Without an access-control point, any process that holds a handle
to a dma-heap device node can charge unlimited memory to any other
process's cgroup, potentially exhausting that cgroup's limit and
triggering OOM kills independent of the victim's own activity or
privileges.
Add security_dma_heap_alloc(), called in dma_heap_ioctl_allocate()
when charge_pid_fd refers to another process. The hook receives
the credentials of the allocating process (from) and the credentials
of the process whose cgroup will be charged (to), giving security
modules a controlled enforcement point for cross-cgroup dma-buf
attribution policy.
When CONFIG_SECURITY is not set the hook compiles to an inline
returning 0, adding no overhead to the fast path.

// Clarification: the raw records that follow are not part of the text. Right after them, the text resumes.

(** Reading the link of a mail gives the token back, whatever its characters are, as its only
    field. *)
Theorem accept_link_round_trip address raw :
  Text.forallb_chars is_address_char address = true -> raw <> ""%string ->
  Url.query_fields (Url.query (accept_url ("https:" ++ address ++ "?token={token}") raw))
  = [("token", raw)]%string.
Proof.
  intros Haddr Hraw. set (link := accept_url _ raw).
  assert (Hlink : link = ("https:" ++ address ++ "?token=" ++ quote raw)%string).
  { unfold link, accept_url, replace.
    rewrite (replace_prefix "{" "token}" _ "https:") by done. f_equal.
    rewrite replace_prefix by (eapply forallb_mono; [|exact Haddr]; unfold is_address_char;
      intros c; rewrite !andb_true_iff; tauto). f_equal.
    change "?token={token}"%string with ("?token=" ++ "{token}" ++ "")%string.
    rewrite (replace_prefix "{" "token}" _ "?token=") by done. f_equal. rewrite replace_here.
    apply Text.append_nil_r. }
  rewrite Hlink. clear link Hlink.
  assert (Hclean : forall c, is_address_char c = true -> (32 <? nat_of_ascii c)%nat = true).
  { intros c. unfold is_address_char. rewrite !andb_true_iff. tauto. }
  assert (Hq : Text.forallb_chars is_address_char (quote raw) = true).
  { eapply forallb_mono; [|apply quoted_chars]. intros c Hc. by apply quoted_char. }
  unfold Url.query, Url.split_scheme. rewrite clean_address.
  2:{ rewrite !Text.forallb_chars_append. apply andb_true_iff. split; [done|]. apply andb_true_iff.
      split; [by eapply forallb_mono; [exact Hclean|]|]. apply andb_true_iff.
      split; [done|by eapply forallb_mono; [exact Hclean|]]. }
  rewrite cut_app. change (Url.cut ":" "https:") with (Some ("https", "")%string). cbv iota beta.
  change (Url.is_alpha "h" && Text.forallb_chars Url.is_scheme_char "https") with true. cbv iota.
  change ("" ++ ?s)%string with s. cbn [snd].
  assert (Habs : forall sep, sep = "#"%char \/ sep = "?"%char ->
    forall s, Text.forallb_chars is_address_char s = true ->
    Text.forallb_chars (fun c => negb (Ascii.eqb c sep)) s = true).
  { intros sep Hsep s Hs. eapply forallb_mono; [|exact Hs]. unfold is_address_char. intros c.
    rewrite !andb_true_iff. destruct Hsep as [-> | ->]; tauto. }
  rewrite (cut_absent "#"); 
    [|by rewrite !Text.forallb_chars_append, (Habs "#"%char (or_introl eq_refl) address Haddr),
        (Habs "#"%char (or_introl eq_refl) (quote raw) Hq)].
  rewrite cut_app, (cut_absent "?") by (apply Habs; auto).
  change (Url.cut "?" ("?token=" ++ quote raw)) with (Some (""%string, "token=" ++ quote raw)%string).
  cbn [mbind option_bind]. unfold Url.query_fields.
  rewrite split_absent; [|rewrite Text.forallb_chars_append, (quoted_without "&"); [done|];
    intros c Hc; by apply quoted_char in Hc as (_ & _ & -> & _)].
  cbn [omap list_omap]. rewrite cut_app.
  change (Url.cut "=" "token=") with (Some ("token"%string, ""%string)). cbn [mbind option_bind].
  change ("" ++ ?s)%string with s.
  assert (Text.is_empty (quote raw) = false) as ->.
  { destruct raw as [|c r]; [done|]. cbn [quote]. by destruct (is_unreserved c). }
  by rewrite unquote_quote.
Qed.

(** ** The key of the outbox *)

Lemma accepted_security `{SettingsLibraries} i s :
  Settings.Settings.validate i = Ok s ->
  exists x, SecuritySettings.validate x = Ok (Settings.Settings.security s).
Proof.
  unfold Settings.Settings.validate.
  intros (app & _ & (vault & _ & (database & _ & (security & Hs & Hrest)%bind_ok)%bind_ok)%bind_ok)%bind_ok.
  repeat match goal with Hm : _ ≫= _ = Ok _ |- _ => apply bind_ok in Hm as (? & _ & Hm) end.
  pose proof (validated_same _ _ Hrest) as ->. by exists (Settings.Settings.security i).
Qed.

(** With settings that were accepted and deliver invites, the invite service and the worker of
    a shared environment have a key, and it is the configured one, never the one of the
    source. *)
Theorem outbox_key_configured `{SettingsLibraries} i s :
  Settings.Settings.validate i = Ok s -> enabled s = true ->
  environment_of s ∈ _PROTECTED_INVITE_DELIVERY_ENVIRONMENTS ->
  exists key, SecuritySettings.outbox_token_encryption_key (Settings.Settings.security s) = Some key /\
    OutboxPayloadCrypto.from_settings s = Ok key.
Proof.
  intros Hv He Henv. destruct (accepted_settings i s Hv) as [Hsec _].
  pose proof (secure_outbox s Hsec He Henv) as Hkey.
  destruct (accepted_security i s Hv) as [x Hx].
  unfold OutboxPayloadCrypto.from_settings, OutboxPayloadCrypto.resolve_outbox_encryption_key.
  destruct (SecuritySettings.outbox_token_encryption_key _) as [key|] eqn:Hk; [|done].
  exists key. split; [done|]. cbn [mbind result_bind]. unfold OutboxPayloadCrypto.init.
  unfold SecuritySettings.validate in Hx. apply bind_ok in Hx as (k & Hk' & [= Hx]).
  rewrite <- Hx in Hk. cbn in Hk. subst k. unfold SecuritySettings.validate_outbox_token_encryption_key in Hk'.
  destruct (_normalise_optional_secret (SecuritySettings.outbox_token_encryption_key x)) as [n|]; [|done].
  destruct (fernet_key_valid n) eqn:Hn; [|done]. injection Hk' as ->. by rewrite Hn.
Qed.

(** ** Properties *)

(** C39. In staging and production an invite only travels protected: whatever the delivery
    settings and the mail server say, an attempt sends one mail at most, to the invited
    address, with a link over https that carries the token; passwords and mail go out only
    after TLS with a checked certificate is up; and it succeeds only if the server took the
    mail. *)
Theorem invites_travel_protected `{MailServer} app_settings delivery_settings invite raw :
  enabled app_settings = true -> deployed app_settings ->
  let '(outcome, h) := attempt app_settings delivery_settings invite raw [] in
  confidential h /\
  ((mails h = [] /\ outcome <> Ok tt) \/
   exists s template m failure, delivery_settings = Ok s /\ mails h = [(m, failure)] /\
     (outcome = Ok tt -> failure = None) /\ mail_for s invite raw template m /\
     Url.scheme (accept_url template raw) = "https"%string).
Proof.
  intros He Hd. pose proof (attempt_spec app_settings delivery_settings invite raw He) as Hspec.
  destruct (attempt app_settings delivery_settings invite raw []) as [outcome h].
  destruct Hspec as [[-> Hno]|(s & template & m & -> & Hmail & Hone & Hok & Hconf)].
  - split; [by intros [|? ?] ? ? ?|]. left. split; [done|]. intros Ho. apply (Hno Ho). right. exact Hd.
  - destruct (Hconf Hd) as [Hc Hs]. split; [done|]. destruct Hone as [Hone|[failure Hone]].
    + left. split; [done|]. intros Ho. by rewrite (Hok Ho) in Hone.
    + right. exists s, template, m, failure. do 2 (split; [done|]). split; [|done].
      intros Ho. rewrite (Hok Ho) in Hone. by injection Hone.
Qed.

Section Worker.
Context `{Env} `{Crypto} (fields : json -> option InviteOutboxPayload.t).
Context (app_settings : Settings.Settings.t) (delivery_settings : result InviteDeliverySettings.t).
Context (server : nat -> MailServer).

(** C31. The worker with its real sink settles every event it can claim, whatever the payload,
    the settings and the mail server do, and touches no other. An event of a waiting invite is
    marked processed only when the server took the invite's mail, one mail with a token that
    hashes to the invite's, except where delivery is switched off or a development sink is
    allowed. *)
Theorem processed_invites_were_mailed id d :
  wf d ->
  commits (@OutboxWorker._process_outbox_event _ _ (configured fields app_settings delivery_settings server) id)
    (fun _ d' => (d' = d /\ forall e, ~ claimable d id e) \/
       exists e e' error n m, claimable d id e /\
         outbox_events d' = <[id := e']> (outbox_events d) /\
         outbox_delivery_claims d' = outbox_delivery_claims d /\
         e' = settle error m (locked n e) /\
         OutboxEvent.status e' <> OutboxStatus.PROCESSING /\
         (error = None -> mailed_because fields app_settings delivery_settings server d e))
    (fun _ => False) d.
Proof.
  intros Hwf. eapply commits_mono; [by apply commits_process| |done].
  intros _ d' [?|(e & error & Hcl & (n & m & Hev & Hc) & Hwhy)]; [by left|]. right.
  exists e, (settle error m (locked n e)), error, n, m. do 4 (split; [done|]).
  split; [apply settle_status|]. intros Herr. destruct (Hwhy Herr) as [?|(p & i & Ha & Hi)]; [by left|].
  right. exists p, i. split; [done|]. destruct Hi as [?|[?|[?|(k & raw & Hok & Hh)]]]; [by auto..|].
  destruct (enabled app_settings) eqn:He; [|by auto]. right. right. right. exists raw. split; [done|].
  pose proof (attempt_spec (H := server k) app_settings delivery_settings i raw He) as Hspec.
  cbn [OutboxWorker.deliver configured] in Hok.
  destruct (attempt app_settings delivery_settings i raw []) as [outcome h] eqn:Hat.
  cbn in Hok. subst outcome. destruct Hspec as [[_ Hno]|(s & template & mail & Hs & Hmail & _ & Hm & _)];
    [left; by apply Hno|].
  right. exists s, template, mail, k. split; [done|]. split; [done|]. rewrite Hat. by apply Hm.
Qed.
End Worker.

(** ** Witnesses *)
Module Witness.
Import RateLimitFixtures SettingsProofs.Witness.

(** Every address of mail is one. *)
#[local] Instance email_types : EmailTypes := {| email_str := Some |}.

Definition mail_input : InviteDeliverySettings.input :=
  mk (Some " smtp "%string) (Some "invites@example.org"%string) (Some "You are invited"%string)
    (Some "https://app.example.org/accept?token={token}"%string) (Some "smtp.example.org"%string)
    587 (Some "app"%string) (Some "secret"%string) 10000000 false true.

Definition mail_settings : result InviteDeliverySettings.t := InviteDeliverySettings.validate mail_input.

Definition invite : Invite.t :=
  Invite.mk 31 "new@example.org" 1 MembershipRole.MEMBER InviteStatus.PENDING "sha256:a b/c" None None
    None 0 0.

Signed-off-by: Albert Esteve <aesteve@redhat.com>
---
drivers/dma-buf/dma-heap.c | 12 +++++++++++-
include/linux/lsm_hook_defs.h | 1 +
include/linux/security.h | 7 +++++++
security/security.c | 16 ++++++++++++++++
4 files changed, 35 insertions(+), 1 deletion(-)
diff --git a/drivers/dma-buf/dma-heap.c b/drivers/dma-buf/dma-heap.c
index ff6e259afcdc0..e8ffb1031955e 100644
--- a/drivers/dma-buf/dma-heap.c
+++ b/drivers/dma-buf/dma-heap.c
@@ -18,6 +18,7 @@
#include <linux/list.h>
#include <linux/nospec.h>
#include <linux/pidfd.h>
+#include <linux/security.h>
#include <linux/syscalls.h>
#include <linux/uaccess.h>
#include <linux/xarray.h>
@@ -122,12 +123,13 @@ static int dma_heap_open(struct inode *inode, struct file *file)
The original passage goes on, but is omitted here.